• WORKING DATA:
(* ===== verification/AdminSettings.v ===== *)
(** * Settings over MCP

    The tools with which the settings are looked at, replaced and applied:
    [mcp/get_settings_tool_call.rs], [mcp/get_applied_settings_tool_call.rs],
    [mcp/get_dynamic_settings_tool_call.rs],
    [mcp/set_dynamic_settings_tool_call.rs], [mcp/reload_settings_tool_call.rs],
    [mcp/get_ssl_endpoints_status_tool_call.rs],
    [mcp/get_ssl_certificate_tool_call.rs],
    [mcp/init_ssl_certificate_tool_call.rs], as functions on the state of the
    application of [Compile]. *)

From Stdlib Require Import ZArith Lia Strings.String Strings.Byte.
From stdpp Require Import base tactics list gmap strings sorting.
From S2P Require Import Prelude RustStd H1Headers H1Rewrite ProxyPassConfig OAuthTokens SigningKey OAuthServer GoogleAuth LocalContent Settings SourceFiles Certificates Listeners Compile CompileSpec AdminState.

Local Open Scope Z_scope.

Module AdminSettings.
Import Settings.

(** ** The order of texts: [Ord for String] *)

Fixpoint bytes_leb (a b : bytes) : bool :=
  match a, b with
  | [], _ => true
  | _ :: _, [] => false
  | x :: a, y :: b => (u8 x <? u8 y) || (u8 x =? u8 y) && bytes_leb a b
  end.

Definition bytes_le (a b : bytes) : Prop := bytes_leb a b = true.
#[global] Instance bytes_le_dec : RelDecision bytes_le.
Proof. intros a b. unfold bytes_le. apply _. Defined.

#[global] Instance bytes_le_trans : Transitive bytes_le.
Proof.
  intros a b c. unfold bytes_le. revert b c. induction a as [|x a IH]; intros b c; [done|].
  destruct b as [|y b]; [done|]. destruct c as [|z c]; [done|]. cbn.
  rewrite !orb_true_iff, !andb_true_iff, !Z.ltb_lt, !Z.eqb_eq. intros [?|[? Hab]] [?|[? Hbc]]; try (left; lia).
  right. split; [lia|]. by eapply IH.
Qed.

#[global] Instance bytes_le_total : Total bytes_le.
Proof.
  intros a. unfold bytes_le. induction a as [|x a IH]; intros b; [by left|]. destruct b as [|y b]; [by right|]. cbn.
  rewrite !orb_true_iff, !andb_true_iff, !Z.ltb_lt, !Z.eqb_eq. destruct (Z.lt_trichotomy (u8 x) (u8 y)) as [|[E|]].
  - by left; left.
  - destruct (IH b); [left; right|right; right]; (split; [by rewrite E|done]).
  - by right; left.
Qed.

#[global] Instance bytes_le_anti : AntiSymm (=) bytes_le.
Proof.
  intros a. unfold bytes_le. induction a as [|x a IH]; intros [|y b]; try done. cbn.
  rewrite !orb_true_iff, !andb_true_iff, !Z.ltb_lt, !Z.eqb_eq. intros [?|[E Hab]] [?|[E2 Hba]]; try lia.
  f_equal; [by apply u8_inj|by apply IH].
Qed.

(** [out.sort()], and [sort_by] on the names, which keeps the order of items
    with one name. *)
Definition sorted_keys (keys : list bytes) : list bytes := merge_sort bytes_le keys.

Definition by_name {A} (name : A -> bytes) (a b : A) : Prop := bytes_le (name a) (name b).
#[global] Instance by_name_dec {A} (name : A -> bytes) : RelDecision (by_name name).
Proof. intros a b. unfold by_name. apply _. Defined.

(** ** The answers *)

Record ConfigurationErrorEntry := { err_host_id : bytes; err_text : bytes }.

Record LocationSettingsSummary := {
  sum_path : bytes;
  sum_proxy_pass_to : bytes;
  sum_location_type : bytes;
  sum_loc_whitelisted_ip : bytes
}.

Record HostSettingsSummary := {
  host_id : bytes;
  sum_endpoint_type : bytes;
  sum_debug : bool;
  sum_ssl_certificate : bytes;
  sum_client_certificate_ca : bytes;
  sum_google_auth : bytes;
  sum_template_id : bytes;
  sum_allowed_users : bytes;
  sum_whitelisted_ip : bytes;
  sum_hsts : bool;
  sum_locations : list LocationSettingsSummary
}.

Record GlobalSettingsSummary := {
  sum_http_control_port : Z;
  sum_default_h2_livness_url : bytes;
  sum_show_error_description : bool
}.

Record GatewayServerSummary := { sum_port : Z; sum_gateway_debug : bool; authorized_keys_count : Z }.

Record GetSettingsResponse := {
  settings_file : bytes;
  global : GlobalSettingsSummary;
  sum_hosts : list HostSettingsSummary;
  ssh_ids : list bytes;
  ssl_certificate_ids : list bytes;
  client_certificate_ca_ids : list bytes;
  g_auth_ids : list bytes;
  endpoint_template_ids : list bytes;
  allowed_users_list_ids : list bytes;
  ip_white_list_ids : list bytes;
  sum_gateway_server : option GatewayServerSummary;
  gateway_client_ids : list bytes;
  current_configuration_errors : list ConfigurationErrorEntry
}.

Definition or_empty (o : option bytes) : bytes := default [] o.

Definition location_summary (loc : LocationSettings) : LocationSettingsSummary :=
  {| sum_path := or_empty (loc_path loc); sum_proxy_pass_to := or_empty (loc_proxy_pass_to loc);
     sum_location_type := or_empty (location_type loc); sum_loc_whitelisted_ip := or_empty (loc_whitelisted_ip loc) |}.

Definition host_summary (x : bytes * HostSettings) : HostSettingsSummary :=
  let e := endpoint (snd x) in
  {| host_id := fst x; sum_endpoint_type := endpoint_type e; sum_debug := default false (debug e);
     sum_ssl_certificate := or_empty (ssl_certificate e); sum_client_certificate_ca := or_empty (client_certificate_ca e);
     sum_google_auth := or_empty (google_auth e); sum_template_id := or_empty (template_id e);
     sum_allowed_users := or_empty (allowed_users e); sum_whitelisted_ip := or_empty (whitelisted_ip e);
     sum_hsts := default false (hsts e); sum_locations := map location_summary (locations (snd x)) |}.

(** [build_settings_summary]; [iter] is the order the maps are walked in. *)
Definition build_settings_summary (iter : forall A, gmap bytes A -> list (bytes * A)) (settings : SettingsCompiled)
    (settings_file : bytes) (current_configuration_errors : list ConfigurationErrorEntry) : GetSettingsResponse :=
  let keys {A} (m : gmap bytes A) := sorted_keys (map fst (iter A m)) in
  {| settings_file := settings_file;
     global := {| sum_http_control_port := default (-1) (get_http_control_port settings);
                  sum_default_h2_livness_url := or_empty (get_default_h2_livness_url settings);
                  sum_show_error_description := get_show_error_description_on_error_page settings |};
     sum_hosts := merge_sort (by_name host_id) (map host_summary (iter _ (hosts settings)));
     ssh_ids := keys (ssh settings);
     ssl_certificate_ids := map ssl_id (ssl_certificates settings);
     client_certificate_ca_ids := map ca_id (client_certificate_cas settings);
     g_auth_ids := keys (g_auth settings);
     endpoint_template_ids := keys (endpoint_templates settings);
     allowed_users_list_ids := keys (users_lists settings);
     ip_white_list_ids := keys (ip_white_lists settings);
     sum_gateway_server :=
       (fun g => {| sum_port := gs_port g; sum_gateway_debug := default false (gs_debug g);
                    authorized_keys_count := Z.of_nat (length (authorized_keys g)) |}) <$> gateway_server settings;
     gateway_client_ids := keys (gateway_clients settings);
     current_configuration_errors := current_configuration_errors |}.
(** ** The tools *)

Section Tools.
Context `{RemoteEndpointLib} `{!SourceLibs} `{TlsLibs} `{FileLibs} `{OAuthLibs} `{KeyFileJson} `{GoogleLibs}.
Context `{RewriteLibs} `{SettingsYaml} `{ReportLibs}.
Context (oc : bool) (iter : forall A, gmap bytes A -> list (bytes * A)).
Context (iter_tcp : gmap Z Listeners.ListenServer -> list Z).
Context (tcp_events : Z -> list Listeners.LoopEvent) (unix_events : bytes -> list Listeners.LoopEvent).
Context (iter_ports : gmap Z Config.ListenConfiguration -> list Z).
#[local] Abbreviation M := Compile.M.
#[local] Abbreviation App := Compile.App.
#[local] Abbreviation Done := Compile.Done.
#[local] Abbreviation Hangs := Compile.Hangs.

==

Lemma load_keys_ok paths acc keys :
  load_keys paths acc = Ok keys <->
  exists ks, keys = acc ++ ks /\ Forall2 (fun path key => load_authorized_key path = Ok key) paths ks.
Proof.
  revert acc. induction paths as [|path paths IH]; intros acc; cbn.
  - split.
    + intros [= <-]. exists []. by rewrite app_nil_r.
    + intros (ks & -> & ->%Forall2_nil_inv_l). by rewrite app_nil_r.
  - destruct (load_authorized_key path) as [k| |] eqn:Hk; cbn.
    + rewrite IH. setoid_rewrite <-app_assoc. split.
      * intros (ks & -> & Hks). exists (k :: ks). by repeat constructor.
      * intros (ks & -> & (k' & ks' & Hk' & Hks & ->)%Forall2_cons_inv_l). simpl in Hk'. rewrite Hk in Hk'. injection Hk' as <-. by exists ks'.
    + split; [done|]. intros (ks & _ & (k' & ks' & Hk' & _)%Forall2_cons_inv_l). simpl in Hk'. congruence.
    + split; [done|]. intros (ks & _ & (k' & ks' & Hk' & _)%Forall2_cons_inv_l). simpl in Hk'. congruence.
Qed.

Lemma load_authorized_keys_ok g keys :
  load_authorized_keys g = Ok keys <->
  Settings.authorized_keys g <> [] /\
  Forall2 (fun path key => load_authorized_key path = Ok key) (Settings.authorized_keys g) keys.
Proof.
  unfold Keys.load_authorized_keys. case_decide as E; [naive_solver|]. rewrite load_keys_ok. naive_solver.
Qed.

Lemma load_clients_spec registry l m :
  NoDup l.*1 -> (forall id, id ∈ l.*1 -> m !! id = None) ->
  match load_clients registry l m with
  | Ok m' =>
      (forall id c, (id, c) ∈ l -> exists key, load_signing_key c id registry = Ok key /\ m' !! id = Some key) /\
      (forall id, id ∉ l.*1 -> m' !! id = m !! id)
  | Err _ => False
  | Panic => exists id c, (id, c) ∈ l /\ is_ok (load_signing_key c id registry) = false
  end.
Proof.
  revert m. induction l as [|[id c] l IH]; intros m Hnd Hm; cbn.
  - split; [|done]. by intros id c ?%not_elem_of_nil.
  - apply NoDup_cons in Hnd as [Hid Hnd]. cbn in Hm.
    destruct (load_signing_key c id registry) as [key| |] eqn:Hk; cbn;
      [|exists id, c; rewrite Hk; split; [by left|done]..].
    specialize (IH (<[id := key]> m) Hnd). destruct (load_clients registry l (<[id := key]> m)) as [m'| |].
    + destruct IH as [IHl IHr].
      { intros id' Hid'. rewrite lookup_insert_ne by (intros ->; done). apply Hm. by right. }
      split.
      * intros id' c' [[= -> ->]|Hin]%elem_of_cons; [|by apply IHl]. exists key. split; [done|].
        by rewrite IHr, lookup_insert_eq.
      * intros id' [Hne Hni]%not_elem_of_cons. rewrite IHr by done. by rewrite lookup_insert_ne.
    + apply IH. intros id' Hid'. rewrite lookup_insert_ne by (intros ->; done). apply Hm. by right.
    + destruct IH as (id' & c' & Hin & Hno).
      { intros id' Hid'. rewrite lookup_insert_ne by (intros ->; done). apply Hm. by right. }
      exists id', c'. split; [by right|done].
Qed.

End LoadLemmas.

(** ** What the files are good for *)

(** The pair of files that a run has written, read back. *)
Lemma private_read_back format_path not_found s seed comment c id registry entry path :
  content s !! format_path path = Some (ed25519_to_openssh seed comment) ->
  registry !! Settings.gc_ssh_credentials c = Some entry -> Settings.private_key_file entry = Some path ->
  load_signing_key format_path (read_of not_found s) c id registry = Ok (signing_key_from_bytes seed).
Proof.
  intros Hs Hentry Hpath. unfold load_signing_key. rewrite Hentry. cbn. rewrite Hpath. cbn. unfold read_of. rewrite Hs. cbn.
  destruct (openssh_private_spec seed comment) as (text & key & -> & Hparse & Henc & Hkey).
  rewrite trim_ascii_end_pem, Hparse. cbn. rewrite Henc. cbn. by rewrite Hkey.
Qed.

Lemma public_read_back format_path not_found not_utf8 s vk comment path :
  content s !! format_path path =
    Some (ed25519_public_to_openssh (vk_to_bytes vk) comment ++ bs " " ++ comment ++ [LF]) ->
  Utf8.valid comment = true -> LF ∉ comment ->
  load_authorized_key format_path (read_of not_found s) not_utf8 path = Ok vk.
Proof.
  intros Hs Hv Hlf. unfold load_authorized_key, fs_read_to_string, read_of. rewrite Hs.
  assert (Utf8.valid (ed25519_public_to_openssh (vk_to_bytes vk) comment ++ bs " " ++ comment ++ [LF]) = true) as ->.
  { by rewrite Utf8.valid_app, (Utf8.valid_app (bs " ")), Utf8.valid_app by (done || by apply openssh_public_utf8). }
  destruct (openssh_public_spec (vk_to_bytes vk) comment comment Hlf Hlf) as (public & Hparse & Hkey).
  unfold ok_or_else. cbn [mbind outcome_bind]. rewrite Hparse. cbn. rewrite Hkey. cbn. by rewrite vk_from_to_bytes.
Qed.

• WHAT YOU WILL DO: What you give back should be exactly the lines of the data above from the line with "client_certificate_ca_ids : list bytes;" through the line with "sum_ssl_certificate := or_empty", both of those included, and nothing more.

• YOUR RESPONSE:
  client_certificate_ca_ids : list bytes;
  g_auth_ids : list bytes;
  endpoint_template_ids : list bytes;
  allowed_users_list_ids : list bytes;
  ip_white_list_ids : list bytes;
  sum_gateway_server : option GatewayServerSummary;
  gateway_client_ids : list bytes;
  current_configuration_errors : list ConfigurationErrorEntry
}.

Definition or_empty (o : option bytes) : bytes := default [] o.

Definition location_summary (loc : LocationSettings) : LocationSettingsSummary :=
  {| sum_path := or_empty (loc_path loc); sum_proxy_pass_to := or_empty (loc_proxy_pass_to loc);
     sum_location_type := or_empty (location_type loc); sum_loc_whitelisted_ip := or_empty (loc_whitelisted_ip loc) |}.

Definition host_summary (x : bytes * HostSettings) : HostSettingsSummary :=
  let e := endpoint (snd x) in
  {| host_id := fst x; sum_endpoint_type := endpoint_type e; sum_debug := default false (debug e);
     sum_ssl_certificate := or_empty (ssl_certificate e); sum_client_certificate_ca := or_empty (client_certificate_ca e);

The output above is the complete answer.